En la última década, la Unión Europea (UE) ha emergido como un referente en la regulación de servicios en línea y tecnologías emergentes. Durante los últimos dos mandatos, la Comisión Europea ha adoptado un enfoque proactivo, estableciendo variadas regulaciones que ponen especial énfasis en las grandes corporaciones tecnológicas. Este movimiento ha captado la atención a nivel global y ha suscitado debates en torno a la Ley de Mercados Digitales (DMA) y la Ley de Servicios Digitales (DSA), cuyas repercusiones van más allá de las fronteras europeas.
La DSA se centra en la gobernanza del contenido en línea, con el objetivo de aumentar la transparencia en la moderación y de responsabilizar a las plataformas respecto a la difusión de información ilegal. Para las denominadas «plataformas en línea muy grandes» (VLOPs), la DSA plantea un desafío considerable al exigirles que aborden los «riesgos sistémicos» que surgen no solo a partir de sus propias reglas y diseños, sino también del comportamiento de la audiencia al utilizar sus servicios. Este equilibrio entre la gestión del contenido perjudicial y la protección de derechos fundamentales, como la libertad de expresión, se convierte en un reto notable, dejando abierta la pregunta sobre el rol de los reguladores y la sociedad civil en este proceso.
Por otro lado, la DMA se dirige a aspectos macroeconómicos, estableciendo metas claras en cuanto a las obligaciones y restricciones que enfrentarán las plataformas más dominantes del mercado. Su propósito es asegurar la «competitividad» en el entorno digital, permitiendo que nuevos actores puedan desafiar el dominio de los gigantes tecnológicos y propiciando un campo justo para la actividad empresarial.

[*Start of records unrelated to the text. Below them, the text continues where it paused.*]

(* ===== verification/Services.v ===== *)
(** * Services: the storage systems the clients talk to

    The POSIX file calls of src/symbios/io_clients/file_io.cpp are modelled on
    a file system that may refuse access, fail, or transfer fewer bytes than
    asked.  Redis (redis-plus-plus) and MongoDB (mongocxx) are parameters: a
    class of operations each, which may throw, and a class that states the
    documented behaviour of a service that is up.  A finite map and a list of
    documents are their reference instances. *)

From S2P Require Import Prelude CText Effects.

(** ** POSIX files *)

Record FS := mkFS {
  files : gmap string (list ascii);
  denied : gset string;  (* paths [open] refuses *)
  rw_max : Z;            (* most bytes one [read] or [write] transfers *)
  io_error : bool;       (* [read] and [write] return -1 *)
}.

Definition set_files (f : gmap string (list ascii)) (fs : FS) : FS :=
  mkFS f (denied fs) (rw_max fs) (io_error fs).

Definition file_content (fs : FS) (path : string) : list ascii := default [] (files fs !! path).

(** [open (path, O_RDONLY) != -1]. *)
Definition open_rdonly (fs : FS) (path : string) : bool :=
  bool_decide (is_Some (files fs !! path) /\ (path ∉ denied fs)).

(** [open (path, O_RDWR | O_CREAT, 0644)]. *)
Definition open_rdwr_creat (fs : FS) (path : string) : option FS :=
  if decide (path ∈ denied fs) then None
  else Some (set_files (<[path := file_content fs path]> (files fs)) fs).

(** [lseek (fd, offset, SEEK_SET) == -1], for a [size_t] offset. *)
Definition lseek_fails (offset : Z) : bool := i64 offset <? 0.

(** [read (fd, buf, n)] at [offset]: the returned count and the bytes. *)
Definition posix_read (fs : FS) (path : string) (offset n : Z) : Z * list ascii :=
  if io_error fs then (-1, [])
  else let data := slice offset (Z.min n (rw_max fs)) (file_content fs path) in
       (zlen data, data).

(** [write (fd, data, n)] at [offset]. *)
Definition posix_write (fs : FS) (path : string) (offset : Z) (data : list ascii) : Z * FS :=
  if io_error fs then (-1, fs)
  else let data' := slice 0 (Z.min (zlen data) (rw_max fs)) data in
       match data' with
       | [] => (0, fs)
       | _ => (zlen data',
               set_files (<[path := splice nul offset data' (file_content fs path)]> (files fs)) fs)
       end.

(** [remove (path)]. *)
Definition posix_remove (fs : FS) (path : string) : FS :=
  if decide (path ∈ denied fs) then fs else set_files (delete path (files fs)) fs.

(** ** Redis *)

Class RedisService (R : Type) := {
  redis_get : string -> R -> exn + option (list ascii);
  redis_set : string -> list ascii -> R -> exn + (R * bool);
  redis_del : string -> R -> exn + (R * Z);
}.

(** A cluster that is up is a map from keys to strings, and stays up. *)
Class RedisLaws (R : Type) `{RedisService R} := {
  redis_up : R -> Prop;
  redis_view : R -> gmap string (list ascii);
  redis_get_up r k : redis_up r -> redis_get k r = inr (redis_view r !! k);
  redis_set_up r k v : redis_up r ->
    exists r', redis_set k v r = inr (r', true) /\ redis_up r' /\
               redis_view r' = <[k := v]> (redis_view r);
  redis_del_up r k : redis_up r ->
    exists r' n, redis_del k r = inr (r', n) /\ redis_up r' /\
                 redis_view r' = delete k (redis_view r);
}.

(** ** MongoDB: one collection of documents with a "key" and a "value" *)

Class MongoService (M : Type) := {
  (* find_one ({"key": k}): the "value" of a matching document *)
  mongo_find_one : string -> M -> exn + option (list ascii);
  (* delete_many ({"key": k}) *)
  mongo_delete_many : string -> M -> exn + M;
  (* insert_one: the new collection, and whether the write is acknowledged *)
  mongo_insert_one : string -> list ascii -> M -> exn + (M * bool);
}.

(** The documents with a key, in the order the server returns them. *)
Class MongoLaws (M : Type) `{MongoService M} := {
  mongo_up : M -> Prop;
  mongo_docs : M -> list (string * list ascii);
  mongo_find_one_up m k : mongo_up m ->
    mongo_find_one k m = inr (snd <$> head (filter (fun d => d.1 = k) (mongo_docs m)));
  mongo_delete_many_up m k : mongo_up m ->
    exists m', mongo_delete_many k m = inr m' /\ mongo_up m' /\
               mongo_docs m' = filter (fun d => d.1 <> k) (mongo_docs m);
  mongo_insert_one_up m k v : mongo_up m ->
    exists m', mongo_insert_one k v m = inr (m', true) /\ mongo_up m' /\
               mongo_docs m' = mongo_docs m ++ [(k, v)];
}.

(** ** Reference instances *)

Definition redis_ref := gmap string (list ascii).
Definition mongo_ref := list (string * list ascii).

#[global] Instance redis_ref_service : RedisService redis_ref := {
  redis_get k r := inr ((r : gmap string (list ascii)) !! k);
  redis_set k v r := inr (<[k := v]> (r : gmap string (list ascii)), true);
  redis_del k r := inr (delete k (r : gmap string (list ascii)), 1);
}.

#[global] Instance redis_ref_laws : RedisLaws redis_ref.
Proof.
  refine {| redis_up := fun _ => True; redis_view := fun r => r |}; simpl; eauto.
Defined.

#[global] Instance mongo_ref_service : MongoService mongo_ref := {
  mongo_find_one k m := inr (snd <$> head (filter (fun d => d.1 = k) m));
  mongo_delete_many k m := inr (filter (fun d => d.1 <> k) m);
  mongo_insert_one k v m := inr (m ++ [(k, v)], true);
}.

#[global] Instance mongo_ref_laws : MongoLaws mongo_ref.
Proof.
  refine {| mongo_up := fun _ => True; mongo_docs := fun m => m |}; simpl; eauto.
Defined.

A medida que el año 2024 se acerca a su final, surgen dudas sobre la efectividad de la implementación de estas regulaciones y los beneficios reales que podrán ofrecer a los usuarios. Mientras que la DMA puede ser considerada beneficiosa para los tecnólogos, es vista como un verdadero desafío para las grandes corporaciones. Este marco regulatorio ha generado tensiones notables entre los gigantes de la tecnología estadounidense y los legisladores europeos. Un ejemplo claro es Meta, propietario de Facebook, que ha enfrentado críticas debido a su manejo de los datos personales en relación con la Ley General de Protección de Datos (GDPR). La empresa ha intentado evadir su responsabilidad argumentando que su modelo de negocio depende de la recopilación de información.
Además, la DMA ha reforzado la GDPR al enfatizar que la privacidad debe ser protegida y que las empresas requieren el consentimiento explícito de los usuarios para utilizar sus datos. Como respuesta, Meta ha planteado la creación de una suscripción adicional para aquellos que no desean estar sujetos a prácticas de vigilancia, generando incertidumbre sobre la legalidad de tales propuestas.
Empresas como Apple también han demostrado una tendencia a desafiar estas regulaciones, creando condiciones para cumplir con la DMA mientras se benefician de excepciones que les permiten evitar ciertas obligaciones. Un claro ejemplo de esto es que su sistema de mensajería iMessage fue eximido de los requisitos de interoperabilidad, lo que ha suscitado dudas sobre el genuino compromiso de la compañía hacia una competencia equitativa.
El crecimiento del poder de las plataformas digitales ha suscitado preocupaciones sobre la gestión del contenido dañino sin comprometer la libertad de expresión. La Electronic Frontier Foundation (EFF) ha abogado por principios fundamentales como la transparencia y la apertura en la regulación. Si bien la DSA ha tratado de adoptar un enfoque centrado en los procesos de las plataformas, las exigencias sobre la gestión de contenido ilegal y los riesgos asociados podrían dar pie a una censura excesiva.
El 2024 ha evidenciado la ambigüedad que rodea la DSA, destacando el riesgo de que esta se convierta en una herramienta para determinar qué discursos políticos son considerados aceptables en línea. Las preocupaciones relacionadas con la desinformación electoral han llevado a la EFF y otras organizaciones a recomendar que las futuras directrices prioricen las mejores prácticas en lugar de regular el discurso político.
En conclusión, mientras la UE continúa su avance en la regulación del ámbito digital, los retos para implementar estas normativas de manera justa y efectiva permanecen como una lucha constante.